E non possiamo certo affermare se non lo avesse fatto Jobs, ci avrebbe pensato qualcun altro; gli strumenti tecnologicamente avanzati di cui disponiamo oggi hanno preso ispirazione soltanto dalle sue idee.
Avremmo dovuto aspettare ancora chissà quanti anni prima di avere un meccanismo user-friendly per disporre di musica in formato elettronico senza rubarla continuando a masterizzare i CD, il che vuol dire che produrremmo ancora centinaia di milioni di CD con custodie in plastica.
Non esisterebbero i 34.000 posti di lavoro a tempo pieno creati dalla Apple, per non parlare di tutti i lavori di manifattura che gravitano intorno alla società.
Non esisterebbe neppure la ricchezza che l’azienda ha creato per milioni di americani che hanno puntato su di essa.

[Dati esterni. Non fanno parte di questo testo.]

(* ===== verification/SysMem.v ===== *)
(** * Memory system calls

    [sys_mem_alloc_impl], [sys_mem_map], [sys_mem_share_impl],
    [sys_mem_free_impl] and [sys_brk_impl] of [kernel/arch/x86_64/syscall.c] and
    [sys_mmap_impl], [sys_munmap_impl] and [sys_mprotect_impl] of
    [kernel/bsd/syscalls.c], on the page tables of [Vmm.v] and any frame allocator
    of [Frames.v].  [cur] is the calling process, [target] what [proc_by_pid] finds; the log messages of
    the error paths are left out. *)

From S2P Require Import Prelude Mem CString Block Pmm Frames Vmm VmmProofs VmmSpec Fault VmmWalk VmmDestroy.

(** [(uint64_t)-1] *)
Definition SYS_ERR : Z := 18446744073709551615.

Record mproc := mkMproc { mp_pid : Z; mp_ring3 : bool; mp_pml4_virt : Z }.
(** [!p || !p->pml4_virt] *)
Definition space_of (p : option mproc) : option Z :=
  match p with Some p => if mp_pml4_virt p =? 0 then None else Some (mp_pml4_virt p) | None => None end.

Definition user_flags (flags : Z) : Z :=
  Z.lor (Z.lor (Z.land flags (Z.lor (Z.lor VMM_RW VMM_WT) VMM_CD)) VMM_U) VMM_P.

Definition USER_HEAP_BASE : Z := 2199023255552.     (* 0x0000020000000000 *)
Definition USER_HEAP_MAX : Z := 3298534883328.      (* 0x0000030000000000 *)
Definition page_up (a : Z) : Z := Z.land (u64 (a + PAGE_SIZE - 1)) (Z.lnot (PAGE_SIZE - 1)).

Definition proc_brk_reset (b : list Z) (pid : Z) : list Z := if pid <? 32 then b.[pid <- 0] else b.

Section sysmem.
Context {F : Type} `{FA : FrameAlloc F}.
Implicit Types s : vm F.

Definition sys_mem_map s (cur : option mproc) (vaddr paddr flags : Z) : Z * vm F :=
  if HIGHER_HALF <=? vaddr then (SYS_ERR, s)
  else
    match space_of cur with
    | None => (SYS_ERR, s)
    | Some pml4 =>
        match vmm_map_page s pml4 vaddr paddr (user_flags flags) with
        | (false, s) => (SYS_ERR, s)
        | (true, s) => (0, s)
        end
    end.

Definition sys_mem_alloc s (cur : option mproc) (vaddr flags : Z) : Z * vm F :=
  if HIGHER_HALF <=? vaddr then (SYS_ERR, s)
  else
    let '(frame, f) := fa_alloc (fa s) in
    let s := with_fa s f in
    if frame =? 0 then (SYS_ERR, s)
    else
      match space_of cur with
      | None => (SYS_ERR, with_fa s (fa_unref (fa s) frame))
      | Some pml4 =>
          match vmm_map_page s pml4 vaddr frame (user_flags flags) with
          | (false, s) => (SYS_ERR, with_fa s (fa_unref (fa s) frame))
          | (true, s) => (0, s)
          end
      end.

Definition sys_mem_share s (cur target : option mproc) (vaddr target_vaddr flags : Z) : Z * vm F :=
  if negb (Z.land vaddr 0xFFF =? 0) then (SYS_ERR, s)
  else if negb (Z.land target_vaddr 0xFFF =? 0) then (SYS_ERR, s)
  else if HIGHER_HALF <=? target_vaddr then (SYS_ERR, s)
  else
    match space_of cur with
    | None => (SYS_ERR, s)
    | Some caller =>
        let paddr := vmm_virt_to_phys s caller vaddr in
        if paddr =? 0 then (SYS_ERR, s)
        else
          match space_of target with
          | None => (SYS_ERR, s)
          | Some tgt =>
              let s := with_fa s (fa_ref (fa s) paddr) in
              match vmm_map_page s tgt target_vaddr paddr (Z.lor (user_flags flags) VMM_SHARED) with
              | (false, s) => (SYS_ERR, with_fa s (fa_unref (fa s) paddr))
              | (true, s) =>
                  match vmm_pte_lookup s caller vaddr with
                  | Some a => (0, with_mem s (st64 (vmem s) a (Z.lor (ld64 (vmem s) a) VMM_SHARED)))
                  | None => (0, s)
                  end
              end
          end
    end.

Definition sys_mem_free s (cur : option mproc) (vaddr : Z) : Z * vm F :=
  match space_of cur with
  | None => (SYS_ERR, s)
  | Some pml4 =>
      let paddr := vmm_virt_to_phys s pml4 vaddr in
      if paddr =? 0 then (SYS_ERR, s)
      else
        let s := vmm_unmap_page s pml4 vaddr in
        (0, with_fa s (fa_unref (fa s) paddr))
  end.

(** One page of a growing heap; the result of [vmm_map_page] is ignored. *)
Definition brk_page (pml4 old_page : Z) (i : Z) s : bool * vm F :=
  let '(page, f) := fa_alloc (fa s) in
  let s := with_fa s f in
  if page =? 0 then (false, s)
  else (true, (vmm_map_page s pml4 (old_page + i * PAGE_SIZE) page (Z.lor VMM_U VMM_RW)).2).

Definition sys_brk (b : list Z) s (cur : option mproc) (addr : Z) : Z * list Z * vm F :=
  match cur with
  | None => (SYS_ERR, b, s)
  | Some p =>
      if negb (mp_ring3 p) then (SYS_ERR, b, s)
      else
        let i := u32 (mp_pid p) in
        if 32 <=? i then (SYS_ERR, b, s)
        else
          let b := if b.[i] =? 0 then b.[i <- USER_HEAP_BASE] else b in
          if addr =? 0 then (b.[i], b, s)
          else if (addr <? USER_HEAP_BASE) || (USER_HEAP_MAX <=? addr) then (SYS_ERR, b, s)
          else
            let old_brk := b.[i] in
            let old_page := page_up old_brk in
            let new_page := page_up addr in
            if old_page <? new_page then
              match for_ok (brk_page (mp_pml4_virt p) old_page) 0 (Z.to_nat ((new_page - old_page) / PAGE_SIZE)) s with
              | (false, s) => (old_brk, b, s)
              | (true, s) => (addr, b.[i <- addr], s)
              end
            else if new_page <? old_page then
              let s := iter_up (λ k s, vmm_unmap_page s (mp_pml4_virt p) (new_page + k * PAGE_SIZE)) 0
                         (Z.to_nat ((old_page - new_page) / PAGE_SIZE)) s in
              (addr, b.[i <- addr], s)
            else (addr, b.[i <- addr], s)
  end.

Definition mmap_flags (prot : Z) : Z :=
  let f := 0 in
  let f := if negb (Z.land prot 1 =? 0) then Z.lor f VMM_U else f in
  let f := if negb (Z.land prot 2 =? 0) then Z.lor f (Z.lor VMM_RW VMM_U) else f in
  if negb (Z.land prot 4 =? 0) then Z.lor f VMM_U else f.

Definition mmap_page (pml4 vaddr flags : Z) (i : Z) s : bool * vm F :=
  let '(phys, f) := fa_alloc (fa s) in
  let s := with_fa s f in
  if phys =? 0 then (false, s)
  else vmm_map_page s pml4 (u64 (vaddr + i * 0x1000)) phys (Z.lor flags VMM_P).

(** [anon_base] is the static variable the call allocates addresses from. *)
Definition sys_mmap (anon_base : Z) s (cur : option mproc) (addr length prot : Z) : Z * Z * vm F :=
  let flags := mmap_flags prot in
  let vaddr := if addr =? 0 then anon_base else addr in
  let anon_base := if addr =? 0 then u64 (anon_base + Z.land (u64 (length + 0xFFF)) (u64 (Z.lnot 0xFFF))) else anon_base in
  let npages := u64 (length + 0xFFF) / 0x1000 in
  match space_of cur with
  | None => (SYS_ERR, anon_base, s)
  | Some pml4 =>
      match for_ok (mmap_page pml4 vaddr flags) 0 (Z.to_nat npages) s with
      | (false, s) => (SYS_ERR, anon_base, s)
      | (true, s) => (vaddr, anon_base, s)
      end
  end.

(** [sys_munmap_impl], [sys_mprotect_impl]: nothing is done. *)
Definition sys_munmap s (addr length : Z) : Z * vm F := (0, s).
Definition sys_mprotect s (addr length prot : Z) : Z * vm F := (0, s).
End sysmem.

(** ** Frames and the spaces that map them *)

Section spaces.
Context {F : Type} `{FA : FrameAlloc F} `{FL : !FrameAllocLaws F}.
Implicit Types s : vm F.

(** How many user pages of all the spaces map the frame [u]. *)
Definition refs s (roots : list Z) (u : Z) : Z := foldr (λ r n, maps s r USER_PAGES u + n) 0 roots.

Non esisterebbe la video conferenza, i nostri computer continuerebbero ad andare in tilt… E’ possibile quantificare il valore di tutto il tempo non più sprecato per aggiustarli?
Faremmo a meno di un intero modo di pensare, sui computer, sulla leadership, sul business… sul nostro potenziale.
La verità è che ciò che conta davvero è il modo in cui utilizziamo il tempo su questa terra, non quanti soldi doniamo; il coraggio e l’energia che spendiamo nel combattere il cinismo e la mediocrità, affrontando chi cerca di calpestare i nostri sogni e sfruttando al massimo il nostro potenziale.
Se consideriamo tutto questo, allora possiamo affermare che non esiste un filantropo più grande di Steve Jobs. Se mai un uomo ha dato un contributo importante all’umanità intera, quest’uomo è lui. E lo ha fatto mentre lottava contro il cancro.
Durante una recente intervista, Bono difende Jobs, affermando che la Apple è stata la più generosa sostenitrice del Global Fund to Fight AIDS, Tuberculosis and Malaria, con donazioni di decine di milioni di dollari. Inoltre Bono affermò che il fatto che una persona abbia tantissimi impegni non implica che non abbia a cuore il bene comune. Steve Jobs ha consacrato la sua vita al progresso dell’umanità, non al suo piacere personale; non ci troviamo di fronte ad un uomo che ha trascorso la vita a costruire case o yachts, ossessionato dall’idea di come spendere i suoi miliardi per il suo piacere personale; non si può nemmeno dire che abbia mai avuto molto tempo libero per dedicarsi a sé stesso.
E a quanto pare, le sorprese di Jobs non finiscono qui… quest’uomo e la sua visione, doneranno ancora molto all’umanità”.
Questo commento alla morte di Steve Jobs che mi ha passato una mia collaboratrice in inglese, è tratto dal blog di Dan Pallotta, un vivace studioso italoamericano, (e che io mi sono limitato a tradurre), è davvero bello, lucido, chiaro. Rappresenta Steve Jobs non solo come un grande imprenditore, e un grande creativo, ma soprattutto come un uomo impegnato a fare bene ciò che più gli piaceva (e quindi che gli riusciva meglio).
Steve Jobs ha consacrato la sua vita al progresso dell’umanità, ha unito bene comune e piacere personale. Jobs è stato uno di quegli uomini, non rari ma rarissimi, che ha sempre saputo far coincidere la realizzazione di se stesso e dei propri obiettivi, la creazione di opportunità per sé con la creazione di opportunità e di benessere anche per gli altri. E tutto questo sia per indole, sia per coraggio, sia per capacità, sia soprattutto per il suo grande attaccamento al reale.